* _Entries supplied_
■ ■ ■

(* ===== verification/Sched.v ===== *)
(** * kern/schedule/sched.c: run queue entry points and timers

    The scheduling class is the table of functions of [struct sched_class];
    the run queue type belongs to the class.  Timers are kept in a store by
    address; [timer_list] is the sequence linked in the list of that name. *)
From S2P Require Import Prelude ProcData.

Record timer_t := Timer { expires : Z; proc : Z }.

(** [struct sched_class]: each function may change the processes. *)
Record sched_class (RQ : Type) := SchedClass {
  sc_init : RQ -> RQ;
  sc_enqueue : Z -> RQ * ptable -> RQ * ptable;
  sc_dequeue : Z -> RQ * ptable -> RQ * ptable;
  sc_pick_next : RQ * ptable -> option Z * (RQ * ptable);
  sc_proc_tick : Z -> RQ * ptable -> res (RQ * ptable)
}.
Arguments sc_init {RQ} _ _.
Arguments sc_enqueue {RQ} _ _ _.
Arguments sc_dequeue {RQ} _ _ _.
Arguments sc_pick_next {RQ} _ _.
Arguments sc_proc_tick {RQ} _ _ _.

(** ** What a scheduling class promises

    [core] and [links] are fields a class must leave alone; [key] are those
    its queue may depend on.  [Q x l] says that the run queue and the process table [x]
    hold exactly the processes [l]. *)
Definition core (p : proc_struct) : proc_state * Z * Z := (state p, pid p, wait_state p).
Definition links (p : proc_struct) : Z * Z * Z * Z := (parent p, cptr p, yptr p, optr p).
Definition key (p : proc_struct) : Z * Z * Z * Z := (pid p, stride p, vruntime p, stride_prior p).

(** A process that may join the queue [l]: its pid is its own, and its
    priority is one a scheduler can divide by. *)
Definition joinable (t : ptable) (p : Z) (l : list Z) : Prop :=
  Forall (fun q => pid (pget t q) <> pid (pget t p)) l /\ u32 (20 - stride_prior (pget t p)) <> 0.

Class SchedLaws {RQ : Type} (class : sched_class RQ) (Q : RQ * ptable -> list Z -> Prop) := {
  enqueue_spec : forall p x l, Q x l -> p ∉ l -> joinable x.2 p l ->
    exists l', Q (sc_enqueue class p x) l' /\ l' ≡ₚ p :: l;
  pick_spec : forall x l, Q x l ->
    match sc_pick_next class x with
    | (None, x') => l = [] /\ Q x' []
    | (Some p, x') => exists l', Q (sc_dequeue class p x') l' /\ p :: l' ≡ₚ l
    end;
  enqueue_core : forall p x q, core (pget (sc_enqueue class p x).2 q) = core (pget x.2 q);
  enqueue_links : forall p x q, links (pget (sc_enqueue class p x).2 q) = links (pget x.2 q);
  dequeue_core : forall p x q, core (pget (sc_dequeue class p x).2 q) = core (pget x.2 q);
  pick_core : forall x q, core (pget (sc_pick_next class x).2.2 q) = core (pget x.2 q);
  queue_frame : forall r t t' l, Q (r, t) l ->
    (forall q, key (pget t' q) = key (pget t q)) -> Q (r, t') l
}.

Section Sched.
Context {RQ : Type} (class : sched_class RQ).

Record sched := Sched {
  rq : RQ;
  procs : ptable;
  idleproc : Z;
  current : Z;
  timers : gmap Z timer_t;
  timer_list : list Z
}.

Definition set_q (x : RQ * ptable) (s : sched) : sched :=
  Sched x.1 x.2 (idleproc s) (current s) (timers s) (timer_list s).
Definition set_procs (t : ptable) (s : sched) : sched :=
  Sched (rq s) t (idleproc s) (current s) (timers s) (timer_list s).
Definition set_current (p : Z) (s : sched) : sched :=
  Sched (rq s) (procs s) (idleproc s) p (timers s) (timer_list s).
Definition set_timers (t : gmap Z timer_t) (l : list Z) (s : sched) : sched :=
  Sched (rq s) (procs s) (idleproc s) (current s) t l.

Definition the_proc (s : sched) (p : Z) : proc_struct := pget (procs s) p.
Definition timer (s : sched) (t : Z) : timer_t := default (Timer 0 0) (timers s !! t).

(** ** The class behind the idle process test *)
Definition sched_class_enqueue (p : Z) (s : sched) : sched :=
  if negb (p =? idleproc s) then set_q (sc_enqueue class p (rq s, procs s)) s else s.

Definition sched_class_dequeue (p : Z) (s : sched) : sched :=
  set_q (sc_dequeue class p (rq s, procs s)) s.

Definition sched_class_pick_next (s : sched) : option Z * sched :=
  let '(next, q) := sc_pick_next class (rq s, procs s) in (next, set_q q s).

Definition sched_class_proc_tick (p : Z) (s : sched) : res sched :=
  if negb (p =? idleproc s) then
    q ← sc_proc_tick class p (rq s, procs s); Ok (set_q q s)
  else Ok (set_procs (pupd p (set_need_resched true) (procs s)) s).

(** [set_slice] writes the field [max_time_slice] of the run queue. *)
Definition sched_init (set_slice : Z -> RQ -> RQ) (s : sched) : sched :=
  let s := set_timers (timers s) [] s in
  set_q (sc_init class (set_slice 5 (rq s)), procs s) s.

■ ■ ■

* _Task prompt_
Repeat the whole of the data above exactly as it appears.

* _Task result_
(* ===== verification/Sched.v ===== *)
(** * kern/schedule/sched.c: run queue entry points and timers

    The scheduling class is the table of functions of [struct sched_class];
    the run queue type belongs to the class.  Timers are kept in a store by
    address; [timer_list] is the sequence linked in the list of that name. *)
From S2P Require Import Prelude ProcData.

Record timer_t := Timer { expires : Z; proc : Z }.

(** [struct sched_class]: each function may change the processes. *)
Record sched_class (RQ : Type) := SchedClass {
  sc_init : RQ -> RQ;
  sc_enqueue : Z -> RQ * ptable -> RQ * ptable;
  sc_dequeue : Z -> RQ * ptable -> RQ * ptable;
  sc_pick_next : RQ * ptable -> option Z * (RQ * ptable);
  sc_proc_tick : Z -> RQ * ptable -> res (RQ * ptable)
}.
Arguments sc_init {RQ} _ _.
Arguments sc_enqueue {RQ} _ _ _.
Arguments sc_dequeue {RQ} _ _ _.
Arguments sc_pick_next {RQ} _ _.
Arguments sc_proc_tick {RQ} _ _ _.

(** ** What a scheduling class promises

    [core] and [links] are fields a class must leave alone; [key] are those
    its queue may depend on.  [Q x l] says that the run queue and the process table [x]
    hold exactly the processes [l]. *)
Definition core (p : proc_struct) : proc_state * Z * Z := (state p, pid p, wait_state p).
Definition links (p : proc_struct) : Z * Z * Z * Z := (parent p, cptr p, yptr p, optr p).
Definition key (p : proc_struct) : Z * Z * Z * Z := (pid p, stride p, vruntime p, stride_prior p).

(** A process that may join the queue [l]: its pid is its own, and its
    priority is one a scheduler can divide by. *)
Definition joinable (t : ptable) (p : Z) (l : list Z) : Prop :=
  Forall (fun q => pid (pget t q) <> pid (pget t p)) l /\ u32 (20 - stride_prior (pget t p)) <> 0.

Class SchedLaws {RQ : Type} (class : sched_class RQ) (Q : RQ * ptable -> list Z -> Prop) := {
  enqueue_spec : forall p x l, Q x l -> p ∉ l -> joinable x.2 p l ->
    exists l', Q (sc_enqueue class p x) l' /\ l' ≡ₚ p :: l;
  pick_spec : forall x l, Q x l ->
    match sc_pick_next class x with
    | (None, x') => l = [] /\ Q x' []
    | (Some p, x') => exists l', Q (sc_dequeue class p x') l' /\ p :: l' ≡ₚ l
    end;
  enqueue_core : forall p x q, core (pget (sc_enqueue class p x).2 q) = core (pget x.2 q);
  enqueue_links : forall p x q, links (pget (sc_enqueue class p x).2 q) = links (pget x.2 q);
  dequeue_core : forall p x q, core (pget (sc_dequeue class p x).2 q) = core (pget x.2 q);
  pick_core : forall x q, core (pget (sc_pick_next class x).2.2 q) = core (pget x.2 q);
  queue_frame : forall r t t' l, Q (r, t) l ->
    (forall q, key (pget t' q) = key (pget t q)) -> Q (r, t') l
}.

Section Sched.
Context {RQ : Type} (class : sched_class RQ).

Record sched := Sched {
  rq : RQ;
  procs : ptable;
  idleproc : Z;
  current : Z;
  timers : gmap Z timer_t;
  timer_list : list Z
}.

Definition set_q (x : RQ * ptable) (s : sched) : sched :=
  Sched x.1 x.2 (idleproc s) (current s) (timers s) (timer_list s).
Definition set_procs (t : ptable) (s : sched) : sched :=
  Sched (rq s) t (idleproc s) (current s) (timers s) (timer_list s).
Definition set_current (p : Z) (s : sched) : sched :=
  Sched (rq s) (procs s) (idleproc s) p (timers s) (timer_list s).
Definition set_timers (t : gmap Z timer_t) (l : list Z) (s : sched) : sched :=
  Sched (rq s) (procs s) (idleproc s) (current s) t l.

Definition the_proc (s : sched) (p : Z) : proc_struct := pget (procs s) p.
Definition timer (s : sched) (t : Z) : timer_t := default (Timer 0 0) (timers s !! t).

(** ** The class behind the idle process test *)
Definition sched_class_enqueue (p : Z) (s : sched) : sched :=
  if negb (p =? idleproc s) then set_q (sc_enqueue class p (rq s, procs s)) s else s.

Definition sched_class_dequeue (p : Z) (s : sched) : sched :=
  set_q (sc_dequeue class p (rq s, procs s)) s.

Definition sched_class_pick_next (s : sched) : option Z * sched :=
  let '(next, q) := sc_pick_next class (rq s, procs s) in (next, set_q q s).

Definition sched_class_proc_tick (p : Z) (s : sched) : res sched :=
  if negb (p =? idleproc s) then
    q ← sc_proc_tick class p (rq s, procs s); Ok (set_q q s)
  else Ok (set_procs (pupd p (set_need_resched true) (procs s)) s).

(** [set_slice] writes the field [max_time_slice] of the run queue. *)
Definition sched_init (set_slice : Z -> RQ -> RQ) (s : sched) : sched :=
  let s := set_timers (timers s) [] s in
  set_q (sc_init class (set_slice 5 (rq s)), procs s) s.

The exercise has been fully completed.